Go to the line in the entries below that holds "Definition byte_of (w" and repeat exactly from there through the line that holds "Definition peek (c", inclusive.
============
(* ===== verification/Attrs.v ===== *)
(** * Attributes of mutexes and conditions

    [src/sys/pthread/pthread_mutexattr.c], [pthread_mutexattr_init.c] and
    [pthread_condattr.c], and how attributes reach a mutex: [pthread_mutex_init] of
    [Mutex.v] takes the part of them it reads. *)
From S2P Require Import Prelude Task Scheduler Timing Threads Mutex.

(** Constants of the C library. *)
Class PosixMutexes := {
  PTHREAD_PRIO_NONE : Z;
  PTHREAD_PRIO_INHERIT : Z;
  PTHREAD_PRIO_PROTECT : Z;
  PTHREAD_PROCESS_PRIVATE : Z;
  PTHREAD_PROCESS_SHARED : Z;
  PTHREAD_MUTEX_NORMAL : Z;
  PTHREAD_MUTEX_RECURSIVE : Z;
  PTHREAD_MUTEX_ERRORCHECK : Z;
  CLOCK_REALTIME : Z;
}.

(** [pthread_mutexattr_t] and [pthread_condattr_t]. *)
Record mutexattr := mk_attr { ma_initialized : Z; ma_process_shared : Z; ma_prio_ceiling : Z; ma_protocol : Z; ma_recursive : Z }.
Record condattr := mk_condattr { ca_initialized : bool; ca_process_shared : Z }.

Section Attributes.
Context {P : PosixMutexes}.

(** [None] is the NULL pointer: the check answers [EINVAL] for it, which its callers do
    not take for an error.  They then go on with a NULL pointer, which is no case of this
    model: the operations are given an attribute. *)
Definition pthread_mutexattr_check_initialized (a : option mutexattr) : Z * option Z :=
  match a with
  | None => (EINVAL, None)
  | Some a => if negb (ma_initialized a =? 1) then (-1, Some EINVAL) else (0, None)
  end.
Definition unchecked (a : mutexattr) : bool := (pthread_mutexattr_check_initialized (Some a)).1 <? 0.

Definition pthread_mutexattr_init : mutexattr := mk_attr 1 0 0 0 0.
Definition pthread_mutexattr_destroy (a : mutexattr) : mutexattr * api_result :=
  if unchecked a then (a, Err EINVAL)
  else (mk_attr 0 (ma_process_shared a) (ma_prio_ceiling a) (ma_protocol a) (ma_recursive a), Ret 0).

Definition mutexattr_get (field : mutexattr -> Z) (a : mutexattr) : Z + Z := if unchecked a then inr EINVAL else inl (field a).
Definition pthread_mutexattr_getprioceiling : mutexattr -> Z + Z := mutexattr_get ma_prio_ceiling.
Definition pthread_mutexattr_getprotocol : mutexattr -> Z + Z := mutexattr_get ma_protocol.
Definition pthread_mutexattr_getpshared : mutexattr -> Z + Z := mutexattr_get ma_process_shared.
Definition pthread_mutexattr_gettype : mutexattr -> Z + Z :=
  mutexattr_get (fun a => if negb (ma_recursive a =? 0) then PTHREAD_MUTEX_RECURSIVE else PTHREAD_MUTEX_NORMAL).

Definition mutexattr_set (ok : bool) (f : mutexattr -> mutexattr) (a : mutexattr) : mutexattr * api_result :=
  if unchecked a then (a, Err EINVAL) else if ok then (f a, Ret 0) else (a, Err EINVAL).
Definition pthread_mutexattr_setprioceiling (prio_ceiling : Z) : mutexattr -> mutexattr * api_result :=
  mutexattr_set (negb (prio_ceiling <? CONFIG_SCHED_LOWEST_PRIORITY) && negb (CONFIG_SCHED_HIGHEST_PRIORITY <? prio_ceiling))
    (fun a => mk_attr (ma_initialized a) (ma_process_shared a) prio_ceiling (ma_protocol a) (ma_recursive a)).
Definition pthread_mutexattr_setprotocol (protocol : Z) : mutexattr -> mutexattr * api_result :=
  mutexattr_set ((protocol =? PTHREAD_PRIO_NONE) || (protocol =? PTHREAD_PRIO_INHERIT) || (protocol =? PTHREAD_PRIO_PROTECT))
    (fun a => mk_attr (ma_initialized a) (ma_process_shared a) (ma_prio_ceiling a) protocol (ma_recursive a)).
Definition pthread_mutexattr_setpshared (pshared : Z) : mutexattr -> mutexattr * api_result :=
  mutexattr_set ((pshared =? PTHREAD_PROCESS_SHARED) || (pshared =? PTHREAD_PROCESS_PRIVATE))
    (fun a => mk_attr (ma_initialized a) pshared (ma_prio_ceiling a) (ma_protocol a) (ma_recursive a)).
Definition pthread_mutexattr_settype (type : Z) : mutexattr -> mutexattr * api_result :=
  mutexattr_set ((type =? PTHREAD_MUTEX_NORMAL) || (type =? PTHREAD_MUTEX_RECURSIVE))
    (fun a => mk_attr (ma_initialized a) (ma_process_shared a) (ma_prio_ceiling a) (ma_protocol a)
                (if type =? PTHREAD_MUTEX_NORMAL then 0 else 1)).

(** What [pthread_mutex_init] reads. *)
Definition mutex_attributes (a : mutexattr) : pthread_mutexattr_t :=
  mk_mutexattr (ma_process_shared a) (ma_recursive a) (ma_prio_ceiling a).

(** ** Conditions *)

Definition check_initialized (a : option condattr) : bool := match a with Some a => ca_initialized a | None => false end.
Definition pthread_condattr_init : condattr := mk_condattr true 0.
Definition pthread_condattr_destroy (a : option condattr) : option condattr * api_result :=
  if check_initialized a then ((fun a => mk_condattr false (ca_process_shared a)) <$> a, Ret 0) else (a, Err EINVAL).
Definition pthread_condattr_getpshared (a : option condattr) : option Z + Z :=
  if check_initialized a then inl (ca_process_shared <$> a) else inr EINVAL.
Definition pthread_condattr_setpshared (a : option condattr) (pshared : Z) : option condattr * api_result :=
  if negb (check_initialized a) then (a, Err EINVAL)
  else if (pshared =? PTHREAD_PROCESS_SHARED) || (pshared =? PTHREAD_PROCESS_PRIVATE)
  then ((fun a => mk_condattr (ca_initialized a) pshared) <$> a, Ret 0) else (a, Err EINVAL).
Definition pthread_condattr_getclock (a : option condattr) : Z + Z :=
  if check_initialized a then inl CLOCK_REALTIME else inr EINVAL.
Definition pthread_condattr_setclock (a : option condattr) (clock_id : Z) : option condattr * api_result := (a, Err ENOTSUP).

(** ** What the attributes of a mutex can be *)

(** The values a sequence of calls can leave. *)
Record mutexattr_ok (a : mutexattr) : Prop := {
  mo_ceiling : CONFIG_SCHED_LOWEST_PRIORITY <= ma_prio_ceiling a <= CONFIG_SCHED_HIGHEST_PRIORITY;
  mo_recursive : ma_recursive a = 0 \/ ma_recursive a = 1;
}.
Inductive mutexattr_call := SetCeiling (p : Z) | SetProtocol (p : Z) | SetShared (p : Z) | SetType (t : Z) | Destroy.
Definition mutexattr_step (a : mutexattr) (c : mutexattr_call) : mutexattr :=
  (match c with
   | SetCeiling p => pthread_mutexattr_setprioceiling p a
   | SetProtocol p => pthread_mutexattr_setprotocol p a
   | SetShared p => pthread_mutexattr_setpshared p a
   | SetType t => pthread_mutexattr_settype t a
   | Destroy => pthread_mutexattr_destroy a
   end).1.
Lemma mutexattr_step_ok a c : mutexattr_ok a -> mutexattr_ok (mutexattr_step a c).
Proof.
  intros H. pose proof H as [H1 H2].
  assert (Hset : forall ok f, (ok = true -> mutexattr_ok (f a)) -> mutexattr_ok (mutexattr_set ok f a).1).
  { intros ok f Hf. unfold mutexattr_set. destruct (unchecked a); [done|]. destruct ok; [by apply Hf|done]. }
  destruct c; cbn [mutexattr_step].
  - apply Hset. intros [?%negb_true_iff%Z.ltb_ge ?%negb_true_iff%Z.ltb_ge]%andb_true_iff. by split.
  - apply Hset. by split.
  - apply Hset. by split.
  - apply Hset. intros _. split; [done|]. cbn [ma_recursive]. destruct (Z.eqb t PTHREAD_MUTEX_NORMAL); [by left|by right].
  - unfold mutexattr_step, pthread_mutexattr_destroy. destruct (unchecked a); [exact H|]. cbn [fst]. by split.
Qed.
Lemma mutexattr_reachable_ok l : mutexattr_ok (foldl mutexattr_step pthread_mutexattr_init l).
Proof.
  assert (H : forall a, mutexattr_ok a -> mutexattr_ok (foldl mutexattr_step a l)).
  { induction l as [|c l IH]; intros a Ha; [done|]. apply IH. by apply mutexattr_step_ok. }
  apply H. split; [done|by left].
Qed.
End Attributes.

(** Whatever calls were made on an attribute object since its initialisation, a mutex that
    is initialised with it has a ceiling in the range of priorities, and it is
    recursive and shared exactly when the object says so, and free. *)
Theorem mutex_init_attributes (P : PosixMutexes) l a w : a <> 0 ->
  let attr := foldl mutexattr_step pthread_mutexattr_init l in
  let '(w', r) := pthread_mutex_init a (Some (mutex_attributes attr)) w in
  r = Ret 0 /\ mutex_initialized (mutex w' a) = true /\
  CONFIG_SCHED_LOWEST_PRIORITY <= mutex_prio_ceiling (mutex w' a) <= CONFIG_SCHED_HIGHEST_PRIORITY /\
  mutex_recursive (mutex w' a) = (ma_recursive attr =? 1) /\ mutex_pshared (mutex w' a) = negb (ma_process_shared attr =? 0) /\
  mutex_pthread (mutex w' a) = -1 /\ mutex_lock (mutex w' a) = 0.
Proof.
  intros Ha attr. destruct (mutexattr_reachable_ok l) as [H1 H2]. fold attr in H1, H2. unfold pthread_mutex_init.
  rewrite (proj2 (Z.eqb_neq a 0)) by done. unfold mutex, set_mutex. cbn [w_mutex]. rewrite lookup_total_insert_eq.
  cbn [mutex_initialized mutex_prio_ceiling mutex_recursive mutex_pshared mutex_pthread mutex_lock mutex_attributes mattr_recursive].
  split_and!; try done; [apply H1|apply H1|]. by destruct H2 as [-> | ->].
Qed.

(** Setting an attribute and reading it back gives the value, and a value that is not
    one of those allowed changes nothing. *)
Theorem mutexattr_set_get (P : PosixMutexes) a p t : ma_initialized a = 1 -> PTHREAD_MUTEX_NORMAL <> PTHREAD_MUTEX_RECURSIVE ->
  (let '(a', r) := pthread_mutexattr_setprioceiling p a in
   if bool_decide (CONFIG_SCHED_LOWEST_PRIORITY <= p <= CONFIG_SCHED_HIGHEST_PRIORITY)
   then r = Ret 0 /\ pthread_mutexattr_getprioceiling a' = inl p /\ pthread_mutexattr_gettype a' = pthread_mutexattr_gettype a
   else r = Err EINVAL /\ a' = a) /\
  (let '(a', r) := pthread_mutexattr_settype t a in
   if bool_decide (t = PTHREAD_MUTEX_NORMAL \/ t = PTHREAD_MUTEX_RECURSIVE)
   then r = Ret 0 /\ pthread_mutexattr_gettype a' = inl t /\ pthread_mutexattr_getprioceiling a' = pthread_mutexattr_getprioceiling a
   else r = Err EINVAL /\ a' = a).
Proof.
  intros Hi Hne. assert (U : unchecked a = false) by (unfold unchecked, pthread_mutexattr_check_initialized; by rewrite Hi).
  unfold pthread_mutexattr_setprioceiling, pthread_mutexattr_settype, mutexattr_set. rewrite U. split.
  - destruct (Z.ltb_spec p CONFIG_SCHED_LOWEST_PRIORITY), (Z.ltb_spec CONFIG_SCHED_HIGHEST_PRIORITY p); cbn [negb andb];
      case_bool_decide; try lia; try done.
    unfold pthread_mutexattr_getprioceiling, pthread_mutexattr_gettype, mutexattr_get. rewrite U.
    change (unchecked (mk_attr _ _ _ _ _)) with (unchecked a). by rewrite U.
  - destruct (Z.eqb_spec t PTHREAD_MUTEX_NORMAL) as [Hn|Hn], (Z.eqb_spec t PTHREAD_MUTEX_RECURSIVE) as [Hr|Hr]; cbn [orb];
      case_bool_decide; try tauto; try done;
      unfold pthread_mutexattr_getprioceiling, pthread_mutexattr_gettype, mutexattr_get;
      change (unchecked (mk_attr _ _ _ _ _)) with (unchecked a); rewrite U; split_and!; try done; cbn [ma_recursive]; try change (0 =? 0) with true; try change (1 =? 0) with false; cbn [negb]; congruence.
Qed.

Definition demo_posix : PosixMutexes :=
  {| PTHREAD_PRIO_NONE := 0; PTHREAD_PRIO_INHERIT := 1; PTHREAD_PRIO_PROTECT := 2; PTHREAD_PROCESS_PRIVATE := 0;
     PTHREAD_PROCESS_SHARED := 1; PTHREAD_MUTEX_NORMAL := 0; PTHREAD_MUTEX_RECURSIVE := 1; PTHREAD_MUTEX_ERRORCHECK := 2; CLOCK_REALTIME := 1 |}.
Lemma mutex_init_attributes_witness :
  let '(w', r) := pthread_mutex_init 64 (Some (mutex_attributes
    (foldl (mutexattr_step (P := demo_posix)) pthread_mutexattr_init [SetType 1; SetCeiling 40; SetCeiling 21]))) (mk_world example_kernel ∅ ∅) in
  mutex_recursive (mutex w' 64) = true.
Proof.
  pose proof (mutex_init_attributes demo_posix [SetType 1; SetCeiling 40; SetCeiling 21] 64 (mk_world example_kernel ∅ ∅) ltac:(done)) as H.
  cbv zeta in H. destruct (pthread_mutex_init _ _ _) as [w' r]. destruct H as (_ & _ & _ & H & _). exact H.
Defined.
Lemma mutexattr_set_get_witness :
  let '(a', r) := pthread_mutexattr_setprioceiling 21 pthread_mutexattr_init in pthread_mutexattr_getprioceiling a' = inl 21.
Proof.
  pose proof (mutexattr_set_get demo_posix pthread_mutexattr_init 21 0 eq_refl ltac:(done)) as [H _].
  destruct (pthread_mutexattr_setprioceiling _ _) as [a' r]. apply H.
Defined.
============
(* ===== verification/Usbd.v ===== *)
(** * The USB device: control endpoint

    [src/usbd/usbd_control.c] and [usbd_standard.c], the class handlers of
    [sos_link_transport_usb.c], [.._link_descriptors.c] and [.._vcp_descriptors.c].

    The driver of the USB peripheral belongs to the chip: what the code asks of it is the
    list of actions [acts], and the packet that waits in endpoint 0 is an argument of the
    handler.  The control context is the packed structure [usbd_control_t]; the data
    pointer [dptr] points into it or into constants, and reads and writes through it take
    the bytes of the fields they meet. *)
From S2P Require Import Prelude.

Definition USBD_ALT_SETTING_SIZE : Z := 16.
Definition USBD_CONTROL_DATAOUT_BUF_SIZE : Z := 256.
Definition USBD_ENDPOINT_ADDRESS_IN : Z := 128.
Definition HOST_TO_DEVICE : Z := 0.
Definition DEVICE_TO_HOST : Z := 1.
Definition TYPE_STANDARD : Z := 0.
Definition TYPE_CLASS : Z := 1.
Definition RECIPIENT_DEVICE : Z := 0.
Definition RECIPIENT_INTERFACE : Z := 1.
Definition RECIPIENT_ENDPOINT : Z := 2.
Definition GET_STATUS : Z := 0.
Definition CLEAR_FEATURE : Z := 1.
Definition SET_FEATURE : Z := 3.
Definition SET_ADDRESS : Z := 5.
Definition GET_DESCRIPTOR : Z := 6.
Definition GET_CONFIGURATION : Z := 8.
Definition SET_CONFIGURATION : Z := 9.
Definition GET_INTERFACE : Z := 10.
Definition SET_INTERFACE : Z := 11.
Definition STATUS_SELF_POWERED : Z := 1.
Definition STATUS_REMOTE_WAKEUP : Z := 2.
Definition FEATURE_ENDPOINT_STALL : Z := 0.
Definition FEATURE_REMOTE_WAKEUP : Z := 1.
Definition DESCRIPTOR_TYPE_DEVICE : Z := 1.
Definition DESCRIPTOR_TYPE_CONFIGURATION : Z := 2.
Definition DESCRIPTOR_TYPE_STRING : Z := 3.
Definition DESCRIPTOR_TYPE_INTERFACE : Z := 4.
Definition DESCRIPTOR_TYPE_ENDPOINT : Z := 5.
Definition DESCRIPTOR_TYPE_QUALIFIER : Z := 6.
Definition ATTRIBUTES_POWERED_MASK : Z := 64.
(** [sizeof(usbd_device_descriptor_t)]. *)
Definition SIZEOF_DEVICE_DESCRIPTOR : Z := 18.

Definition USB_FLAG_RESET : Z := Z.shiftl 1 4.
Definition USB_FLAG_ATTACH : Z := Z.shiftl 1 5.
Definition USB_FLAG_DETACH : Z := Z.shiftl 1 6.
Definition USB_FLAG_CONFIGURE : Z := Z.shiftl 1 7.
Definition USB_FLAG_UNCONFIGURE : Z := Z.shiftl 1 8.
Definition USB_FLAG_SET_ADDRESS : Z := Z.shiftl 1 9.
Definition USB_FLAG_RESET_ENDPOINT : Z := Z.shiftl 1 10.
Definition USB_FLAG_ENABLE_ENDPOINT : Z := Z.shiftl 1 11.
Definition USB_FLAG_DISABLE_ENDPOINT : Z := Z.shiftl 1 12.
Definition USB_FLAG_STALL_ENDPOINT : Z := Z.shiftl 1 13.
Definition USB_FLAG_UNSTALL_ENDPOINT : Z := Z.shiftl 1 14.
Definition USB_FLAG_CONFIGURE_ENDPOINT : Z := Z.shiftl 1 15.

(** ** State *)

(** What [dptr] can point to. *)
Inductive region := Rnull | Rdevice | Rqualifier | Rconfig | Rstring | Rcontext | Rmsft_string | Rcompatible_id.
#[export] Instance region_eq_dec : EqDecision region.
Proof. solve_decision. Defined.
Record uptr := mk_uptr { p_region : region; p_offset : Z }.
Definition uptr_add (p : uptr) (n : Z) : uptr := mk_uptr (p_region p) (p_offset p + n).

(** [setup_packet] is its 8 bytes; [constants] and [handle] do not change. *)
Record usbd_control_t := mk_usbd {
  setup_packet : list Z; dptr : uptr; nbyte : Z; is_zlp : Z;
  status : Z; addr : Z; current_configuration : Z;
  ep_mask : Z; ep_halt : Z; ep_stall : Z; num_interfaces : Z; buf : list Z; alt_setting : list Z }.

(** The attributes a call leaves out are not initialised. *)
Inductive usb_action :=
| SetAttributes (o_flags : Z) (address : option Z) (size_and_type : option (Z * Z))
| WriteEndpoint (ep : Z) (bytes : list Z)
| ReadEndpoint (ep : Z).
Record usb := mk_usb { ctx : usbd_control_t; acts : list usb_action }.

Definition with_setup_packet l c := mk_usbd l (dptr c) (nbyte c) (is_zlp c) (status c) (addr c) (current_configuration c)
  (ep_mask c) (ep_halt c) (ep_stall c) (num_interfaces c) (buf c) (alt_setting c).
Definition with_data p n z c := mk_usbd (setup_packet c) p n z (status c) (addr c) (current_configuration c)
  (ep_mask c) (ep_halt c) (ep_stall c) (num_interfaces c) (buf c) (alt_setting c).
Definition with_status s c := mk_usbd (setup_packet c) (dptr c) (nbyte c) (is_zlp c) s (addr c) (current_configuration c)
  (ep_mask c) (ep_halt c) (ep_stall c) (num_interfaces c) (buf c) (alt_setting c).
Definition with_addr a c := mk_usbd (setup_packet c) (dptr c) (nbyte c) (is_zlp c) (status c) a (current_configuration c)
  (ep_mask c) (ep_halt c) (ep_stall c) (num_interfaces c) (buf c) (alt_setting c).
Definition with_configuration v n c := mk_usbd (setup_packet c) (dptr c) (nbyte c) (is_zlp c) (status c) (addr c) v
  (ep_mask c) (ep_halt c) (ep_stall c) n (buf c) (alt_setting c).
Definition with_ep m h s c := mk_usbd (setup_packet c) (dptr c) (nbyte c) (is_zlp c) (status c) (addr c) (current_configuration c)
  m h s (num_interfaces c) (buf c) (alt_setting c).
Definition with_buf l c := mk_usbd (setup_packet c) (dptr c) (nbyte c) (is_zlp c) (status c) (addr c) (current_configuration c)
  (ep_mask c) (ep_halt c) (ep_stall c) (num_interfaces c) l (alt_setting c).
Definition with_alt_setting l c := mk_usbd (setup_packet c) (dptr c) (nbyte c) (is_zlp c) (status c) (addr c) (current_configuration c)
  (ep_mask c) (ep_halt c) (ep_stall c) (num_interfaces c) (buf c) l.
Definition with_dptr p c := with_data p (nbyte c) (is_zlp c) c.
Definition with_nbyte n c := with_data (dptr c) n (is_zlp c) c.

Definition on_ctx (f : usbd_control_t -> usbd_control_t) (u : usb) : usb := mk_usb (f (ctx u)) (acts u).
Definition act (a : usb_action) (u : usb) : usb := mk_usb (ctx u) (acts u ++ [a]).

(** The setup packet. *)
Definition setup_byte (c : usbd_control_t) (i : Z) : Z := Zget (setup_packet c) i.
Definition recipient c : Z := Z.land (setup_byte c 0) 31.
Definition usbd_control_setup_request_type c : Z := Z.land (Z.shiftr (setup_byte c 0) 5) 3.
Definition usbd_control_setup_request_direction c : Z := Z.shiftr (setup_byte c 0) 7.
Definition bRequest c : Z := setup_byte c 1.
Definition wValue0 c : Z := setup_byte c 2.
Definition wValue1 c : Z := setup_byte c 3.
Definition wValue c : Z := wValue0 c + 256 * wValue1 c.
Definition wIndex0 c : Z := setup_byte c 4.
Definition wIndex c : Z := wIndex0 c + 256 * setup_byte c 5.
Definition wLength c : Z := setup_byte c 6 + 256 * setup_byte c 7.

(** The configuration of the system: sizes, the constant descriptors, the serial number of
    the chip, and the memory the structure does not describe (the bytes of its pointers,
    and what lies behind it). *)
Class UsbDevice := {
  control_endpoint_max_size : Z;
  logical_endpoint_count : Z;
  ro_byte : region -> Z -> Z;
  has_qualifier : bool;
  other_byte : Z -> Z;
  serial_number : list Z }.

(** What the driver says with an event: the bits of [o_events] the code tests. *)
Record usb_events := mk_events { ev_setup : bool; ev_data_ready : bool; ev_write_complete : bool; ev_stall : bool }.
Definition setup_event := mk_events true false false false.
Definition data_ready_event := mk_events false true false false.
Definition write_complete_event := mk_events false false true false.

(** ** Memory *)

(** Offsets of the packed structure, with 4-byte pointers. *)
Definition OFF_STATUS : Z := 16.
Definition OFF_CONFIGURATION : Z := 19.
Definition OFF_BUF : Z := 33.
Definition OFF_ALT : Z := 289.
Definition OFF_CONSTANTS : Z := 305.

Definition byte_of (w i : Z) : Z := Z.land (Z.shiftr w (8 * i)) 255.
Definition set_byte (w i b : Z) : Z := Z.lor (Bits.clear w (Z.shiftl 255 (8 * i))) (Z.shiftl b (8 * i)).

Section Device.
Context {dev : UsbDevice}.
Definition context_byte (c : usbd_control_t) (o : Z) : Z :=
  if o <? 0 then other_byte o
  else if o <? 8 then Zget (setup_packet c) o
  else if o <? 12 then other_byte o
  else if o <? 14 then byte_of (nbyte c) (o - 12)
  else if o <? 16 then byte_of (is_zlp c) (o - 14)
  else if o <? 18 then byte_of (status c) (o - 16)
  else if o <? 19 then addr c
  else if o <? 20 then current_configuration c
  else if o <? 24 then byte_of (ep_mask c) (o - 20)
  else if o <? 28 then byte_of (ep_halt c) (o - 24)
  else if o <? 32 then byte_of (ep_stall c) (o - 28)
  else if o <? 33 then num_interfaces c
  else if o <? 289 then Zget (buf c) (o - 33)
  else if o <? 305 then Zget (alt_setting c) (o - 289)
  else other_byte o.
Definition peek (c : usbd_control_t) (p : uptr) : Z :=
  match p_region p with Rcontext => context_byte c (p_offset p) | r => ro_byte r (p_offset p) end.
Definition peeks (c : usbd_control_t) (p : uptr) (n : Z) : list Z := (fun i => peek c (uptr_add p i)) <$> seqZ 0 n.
============
→ **OUTPUT OF THE TASK**:
Definition byte_of (w i : Z) : Z := Z.land (Z.shiftr w (8 * i)) 255.
Definition set_byte (w i b : Z) : Z := Z.lor (Bits.clear w (Z.shiftl 255 (8 * i))) (Z.shiftl b (8 * i)).

Section Device.
Context {dev : UsbDevice}.
Definition context_byte (c : usbd_control_t) (o : Z) : Z :=
  if o <? 0 then other_byte o
  else if o <? 8 then Zget (setup_packet c) o
  else if o <? 12 then other_byte o
  else if o <? 14 then byte_of (nbyte c) (o - 12)
  else if o <? 16 then byte_of (is_zlp c) (o - 14)
  else if o <? 18 then byte_of (status c) (o - 16)
  else if o <? 19 then addr c
  else if o <? 20 then current_configuration c
  else if o <? 24 then byte_of (ep_mask c) (o - 20)
  else if o <? 28 then byte_of (ep_halt c) (o - 24)
  else if o <? 32 then byte_of (ep_stall c) (o - 28)
  else if o <? 33 then num_interfaces c
  else if o <? 289 then Zget (buf c) (o - 33)
  else if o <? 305 then Zget (alt_setting c) (o - 289)
  else other_byte o.
Definition peek (c : usbd_control_t) (p : uptr) : Z :=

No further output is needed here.